Problem to solve: Where does the word "chans" appear in the data? Copy every line that holds it.

Stored dataset items:
(* ===== verification/DiameterForward.v ===== *)
(** * internal/aaa/gateway/diameter_forward.go: the Diameter leg of the gateway

    Requests in flight and their answers ([Pending]), the connection and its
    watchers ([Conn]), and server-initiated requests over the registry of
    [ServerInit] ([Inbound]).  The goroutines are transition systems whose steps are
    the critical sections and channel operations of the code; the channel of a call
    has one place and may hold nil.  client.go of internal/diameter has the same
    table of pending requests. *)
From S2P Require Import Prelude Regex Common Types Encoding Diameter ServerInit.
Local Open Scope string_scope.
Local Open Scope Z_scope.
Local Open Scope list_scope.

Module Pending.

Inductive fwd_error : Type :=
| ErrNoConnection (e : string)
| ErrBuild (e : dia_error)
| ErrSend (e : string)
| ErrContext
| ErrConnectionLost
| ErrSerialize.

(** How a call of [Forward] ends: with an answer or an error. *)
Inductive outcome : Type := Answered (m : Message) | Failed (e : fwd_error).

(** A call of [Forward] that has registered its channel. *)
Record call : Type := mkCall { c_hop : Z; c_result : option outcome }.
Definition finish (o : outcome) (c : call) : call := mkCall (c_hop c) (Some o).

(** [chans]: the buffers of the response channels, [None] empty, [Some None] nil.
    [inflight]: the DEA handlers that have looked a channel up and not yet sent. *)
Record state : Type := mkState {
  pending : gmap Z positive;
  chans : gmap positive (option (option Message));
  calls : gmap positive call;
  next : positive;
  hopByHopSeq : Z;
  inflight : list (positive * Message);
  messagesSent : Z;
  messagesRecv : Z }.
Definition init : state := mkState ∅ ∅ ∅ 1 0 [] 0 0.

Definition u64 (x : Z) : Z := x mod 2 ^ 64.
Definition nextHopByHopID (s : state) : Z := u32 (u64 (hopByHopSeq s + 1)).

Definition addPending (hop : Z) (ch : positive) (p : gmap Z positive) : gmap Z positive := <[hop := ch]> p.
Definition removePending (hop : Z) (p : gmap Z positive) : gmap Z positive := delete hop p.
(* ===== verification/BizClients.v ===== *)
(** * The HTTP gateway's way to the Biz Pods

    internal/httpclient native_biz.go, biz_registry.go and proxy.go,
    cmd/http-gateway/internal/proxy/proxy.go and the forwarding handler of
    cmd/http-gateway/main.go.  The HTTP exchange of the [k]-th attempt of a call and
    the pods Redis returns are parameters.  The closure passed to [resilience.Do]
    mutates variables of its caller and the breakers: the retry loop is here in
    state-passing form, equal to [Resilience.Retry.Do] when there is no state. *)
From S2P Require Import Prelude Regex EapSession Common Resilience Storage.
Import Resilience.Retry Validator.
Local Open Scope string_scope.
Local Open Scope Z_scope.
Local Open Scope list_scope.

(** ** resilience.Do over a state *)
Section DoState.
Context {S E : Type} (fn : nat -> S -> S * option E) (cancelled : nat -> bool).

Fixpoint attemptsS (cfg : RetryConfig) (attempt fuel : nat) (last : option E) (s : S)
  : S * option (retry_error E) * nat :=
  match fuel with
  | O => (s, Some (ErrMaxRetriesExceeded last), attempt)
  | Datatypes.S fuel' =>
      match fn attempt s with
      | (s, None) => (s, None, Datatypes.S attempt)
      | (s, Some err) =>
          if (Z.of_nat attempt <? MaxAttempts cfg - 1) && cancelled attempt
          then (s, Some ErrContext, Datatypes.S attempt)
          else attemptsS cfg (Datatypes.S attempt) fuel' (Some err) s
      end
  end.
Definition DoS (cfg : RetryConfig) (s : S) : S * option (retry_error E) * nat :=
  let cfg := with_defaults cfg in
  attemptsS cfg 0 (Z.to_nat (MaxAttempts cfg)) None s.

(** What every attempt preserves, and what its last call leaves behind: [P] holds
    between attempts, [Q] after a successful call, [R] after a failed one. *)
Lemma attemptsS_spec cfg (P Q R : S -> Prop) fuel : forall attempt last s,
  (forall k s, P s -> match fn k s with (s', None) => Q s' | (s', Some _) => P s' /\ R s' end) ->
  P s -> (fuel = O -> R s) ->
  let '(s', r, n) := attemptsS cfg attempt fuel last s in
  match r with None => Q s' | Some _ => R s' end /\ (n <= attempt + fuel)%nat.
Proof.
  induction fuel as [|fuel IH]; intros attempt last s Hstep HP HR; cbn; [split; [by apply HR|lia]|].
  assert (H := Hstep attempt s HP). destruct (fn attempt s) as [s1 [err|]]; [|split; [done|lia]].
  destruct H as [HP1 HR1]. destruct (_ && _); [split; [done|lia]|].
  assert (H := IH (Datatypes.S attempt) (Some err) s1 Hstep HP1 (fun _ => HR1)).
  destruct (attemptsS _ _ _ _ _) as [[s' r] n]. destruct H. split; [done|lia].
Qed.

Definition attempt_count (cfg : RetryConfig) : nat := Z.to_nat (MaxAttempts (with_defaults cfg)).
Lemma DoS_spec cfg (P Q R : S -> Prop) s :
  (0 < attempt_count cfg)%nat ->
  (forall k s, P s -> match fn k s with (s', None) => Q s' | (s', Some _) => P s' /\ R s' end) -> P s ->
  let '(s', r, n) := DoS cfg s in
  match r with None => Q s' | Some _ => R s' end /\ (n <= attempt_count cfg)%nat.
Proof.
  intros Hn Hstep HP. unfold DoS.
  exact (attemptsS_spec (with_defaults cfg) P Q R (attempt_count cfg) 0 None s Hstep HP ltac:(lia)).
Qed.
End DoState.

(** Without a state this is the loop of [Resilience]. *)
Lemma attemptsS_attempts {E} (fn : nat -> option E) cancelled cfg fuel : forall a lst sl,
  attemptsS (fun k (_ : unit) => (tt, fn k)) cancelled cfg a fuel lst tt =
  (tt, result_of (attempts fn cancelled cfg a fuel lst sl), calls (attempts fn cancelled cfg a fuel lst sl)).
Proof.
  induction fuel as [|fuel IH]; intros a lst sl; [done|]. cbn.
  destruct (fn a) as [err|]; [|done]. destruct (Z.of_nat a <? MaxAttempts cfg - 1); cbn; [|apply IH].
  destruct (cancelled a); [done|apply IH].
Qed.
Lemma DoS_Do {E} (fn : nat -> option E) cancelled cfg :
  DoS (fun k (_ : unit) => (tt, fn k)) cancelled cfg tt =
  (tt, result_of (Do fn cancelled cfg), calls (Do fn cancelled cfg)).
Proof. apply attemptsS_attempts. Qed.

(** ** One HTTP exchange *)
Inductive exchange : Type :=
| BadRequest (e : string)     (* http.NewRequestWithContext fails *)
| NoReply (e : string)        (* the transport fails *)
| BrokenBody (status : Z) (partial : bytes) (e : string)   (* the body cannot be read to its end *)
| Reply (status : Z) (body : bytes).

Inductive biz_error : Type :=
| ErrExchange (e : string)
| ErrStatus (status : Z)
| ErrCircuitOpen
| ErrNoLivePods.

(** [lastBody], [lastStatus], [lastErr] of the three clients. *)
Record last : Type := mkLast { l_body : bytes; l_status : Z; l_err : option biz_error }.
Definition last0 : last := mkLast [] 0 None.

Definition retry_config (attempts base max : Z) : RetryConfig :=
  mkRetry (if attempts =? 0 then MaxAttempts DefaultRetryConfig else attempts)
    (if base =? 0 then BaseDelay DefaultRetryConfig else base)
    (if max =? 0 then MaxDelay DefaultRetryConfig else max).

Definition is_4xx (status : Z) : bool := (400 <=? status) && (status <? 500).

(** ** native_biz.go *)
Module NativeBiz.
Definition newNativeBizClient_breaker (ft rt st : Z) : CircuitBreaker :=
  NewCircuitBreaker (if ft =? 0 then 5 else ft) (if rt =? 0 then 30 * second else rt) (if st =? 0 then 3 else st).

Definition doRequest (x : exchange) : bytes * Z * option biz_error :=
  match x with
  | BadRequest e => ([], 0, Some (ErrExchange e))
  | NoReply e => ([], 503, Some (ErrExchange e))
  | BrokenBody _ _ e => ([], 0, Some (ErrExchange e))
  | Reply status body => (body, status, None)
  end.

Section Client.
Context (http : nat -> exchange) (cancelled : nat -> bool).

Definition attempt (k : nat) (s : last) : last * option biz_error :=
  let '(body, status, err) := doRequest (http k) in
  match err with
  | Some e => (mkLast (l_body s) status (Some e), Some e)
  | None =>
      if is_4xx status then (mkLast body status None, None)
      else if IsRetryable status then
        (mkLast body status (Some (ErrStatus status)), Some (ErrStatus status))
      else (mkLast body status None, None)
  end.

(** The breaker afterwards, the number of requests sent, and body, status, error. *)
Definition ForwardRequest (cfg : RetryConfig) (now now' : Z) (cb : CircuitBreaker)
  : CircuitBreaker * nat * (bytes * Z * option biz_error) :=
  let '(cb, ok) := Allow cb now in
  if negb ok then (cb, 0%nat, ([], 503, Some ErrCircuitOpen))
  else match DoS attempt cancelled cfg last0 with
  | (l, Some _, n) => (RecordFailure cb now', n, (l_body l, l_status l, l_err l))
  | (l, None, n) => (RecordSuccess cb, n, (l_body l, l_status l, None))
  end.
Definition Register_request (id : string) (p : NFProfile) : Server.request :=
  Server.mkReq "PUT" (instance_path id) estr estr estr (Some (profile_json p)).
Definition Register (a : answer) : option (Z * string) :=
  match a with
  | None => None
  | Some (status, b) =>
      if negb (status =? 201) && negb (status =? 200) then None else Some (parseHeartbeatInterval b, parseETag b)
  end.
(** The request of the heartbeat carries the etag in If-Match, which the server does
    not look at. *)
Definition Heartbeat_request (id : string) : Server.request :=
  Server.mkReq "PATCH" (instance_path id) estr estr estr (Some (JObj [("nfStatus", JStr "REGISTERED")])).
Definition Heartbeat (a : answer) : option string :=
  match a with
  | None => None
  | Some (status, b) => if negb (status =? 204) then None else Some (parseETag b)
  end.
Definition Deregister_request (id : string) : Server.request :=
  Server.mkReq "DELETE" (instance_path id) estr estr estr None.
Definition Deregister (a : answer) : bool :=
  match a with
  | None => false
  | Some (status, _) => (status =? 204) || (status =? 200)
  end.

(** The lookup of one instance, as [DiscoverAMF] sends it. *)
Definition Get_request (id : string) : Server.request := Server.mkReq "GET" (instance_path id) estr estr estr None.

Inductive find_error : Type := ErrFind | ErrFindStatus (status : Z) | ErrFindDecode.
Definition FindNF_request (nfType : string) : Server.request :=
  Server.mkReq "GET" Server.disc_base (ToUpper nfType) estr estr None.
Definition FindNF (a : answer) : find_error + option NFProfile :=
  match a with
  | None => inl ErrFind
  | Some (status, b) =>
      if negb (status =? 200) then inl (ErrFindStatus status)
      else match fs ← b ≫= fields; list_field profile_dec fs "nfInstances" with
      | None => inl ErrFindDecode
      | Some ps => inr (head ps)
      end
  end.

(** The document [DiscoverUDM] reads: [nfServices] is a map from names to services. *)
Definition disc_endpoint (v : json) : option (string * Z) :=
  fs ← fields v; a ← str_field fs "ipv4Address"; p ← int_field fs "port"; Some (a, p).
Definition disc_services (v : json) : option Discovery.instance :=
  fs ← fields v;
  kvs ← mapM (fun '(k, v) => fs ← fields v; eps ← list_field disc_endpoint fs "ipEndPoints"; Some (k, eps)) fs;
  Some (list_to_map (rev kvs)).
Definition disc_instance (v : json) : option Discovery.instance :=
  fs ← fields v; from_option disc_services (Some ∅) (field fs "nfServices").
Definition disc_document (b : option json) : option (list Discovery.instance) :=
  fs ← b ≫= fields; list_field disc_instance fs "nfInstances".
Definition DiscoverUDM_request : Server.request :=
  Server.mkReq "GET" Server.disc_base "UDM" "nudm-uem" estr None.
Definition DiscoverUDM (a : answer) (now : Z) (c : Discovery.NRFDiscoveryCache) (plmnID : string) :=
  Discovery.DiscoverUDM ((fun '(status, b) => (status, disc_document b)) <$> a) now c plmnID.

(** *** The exchanges with the NRF server *)
Section Exchange.
Context (order : list (string * string)) (tag : string).
Definition ask (s : Server.Server) (r : Server.request) : Server.Server * answer :=
  let '(s, a) := Server.handleNfInstancesDisc s r order tag in (s, Some (Server.status a, Server.rbody a)).
Definition register_at (s : Server.Server) (id : string) (p : NFProfile) :=
  let '(s, a) := ask s (Register_request id p) in (s, Register a).
Definition heartbeat_at (s : Server.Server) (id : string) :=
  let '(s, a) := ask s (Heartbeat_request id) in (s, Heartbeat a).
Definition deregister_at (s : Server.Server) (id : string) :=
  let '(s, a) := ask s (Deregister_request id) in (s, Deregister a).
Definition find_at (s : Server.Server) (nfType : string) := FindNF (snd (ask s (FindNF_request nfType))).
Definition discover_udm_at (s : Server.Server) := DiscoverUDM (snd (ask s DiscoverUDM_request)).
End Exchange.

(** The instances a search lists, by identifier, in any order of the map. *)
Definition listed (s : Server.Server) (target id : string) : bool :=
  match Server.nfStatus s !! id with Some st => Server.is_match s target id st | None => false end.

(** *** Proofs *)
Lemma ask_element order tag s m id b :
  element id = true ->
  ask order tag s (Server.mkReq m (instance_path id) estr estr estr b)
  = let r := Server.mkReq m (instance_path id) estr estr estr b in
    let '(s', a) :=
      if str_eqb m "GET" then (s, Server.handleGetInstance s r id)
      else if str_eqb m "POST" then Server.handlePostInstance s r
      else if str_eqb m "PUT" then Server.handlePutInstance s r id tag
      else if str_eqb m "PATCH" then Server.handlePatchInstance s r id tag
      else if str_eqb m "DELETE" then Server.handleDeleteInstance s id
      else (s, Server.json_error 405 "METHOD_NOT_ALLOWED") in
    (s', Some (Server.status a, Server.rbody a)).
Proof.
  intros He. unfold ask, Server.handleNfInstancesDisc, Server.handleNfInstances. cbn [Server.Path Server.Method].
  pose proof (element_path Server.disc_base id He) as Hp.
  change (instance_path id) with (Server.disc_base +:+ "/" +:+ id). rewrite Hp.
  assert (Hn : is_empty (trim_slash (TrimPrefix (Server.disc_base +:+ "/" +:+ id) Server.disc_base)) = false).
  { rewrite TrimPrefix_app. unfold element in He. apply andb_prop in He as [He _]. by destruct id. }
  by rewrite Hn.
Qed.

Lemma element_nonempty id : element id = true -> is_empty id = false.
Proof. unfold element. intros [H _]%andb_prop. by destruct (is_empty id). Qed.

Lemma register_at_spec order tag s id p :
  element id = true ->
  register_at order tag s id p
  = (Server.mkServer (<[id := NFStatus p]> (Server.nfStatus s)) (<[id := profile_json p]> (Server.profiles s))
       (Server.serviceEndpoints s),
     Some (if 0 <? HeartBeatTimer p then HeartBeatTimer p * second else 0, estr)).
Proof.
  intros He. unfold register_at, Register_request. rewrite ask_element by done. cbn zeta.
  repeat (rewrite str_eqb_false by done). rewrite str_eqb_refl.
  unfold Server.handlePutInstance. rewrite element_nonempty by done. cbn [Server.body Server.payload fields profile_json].
  rewrite map_key_build by reflexivity. cbn -[build profile_segs]. unfold parseHeartbeatInterval, parseETag.
  cbn [mbind option_bind fields]. erewrite int_field_build by reflexivity.
  unfold str_field. rewrite field_build by reflexivity. done.
Qed.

Written solution:
(** [chans]: the buffers of the response channels, [None] empty, [Some None] nil.
  chans : gmap positive (option (option Message));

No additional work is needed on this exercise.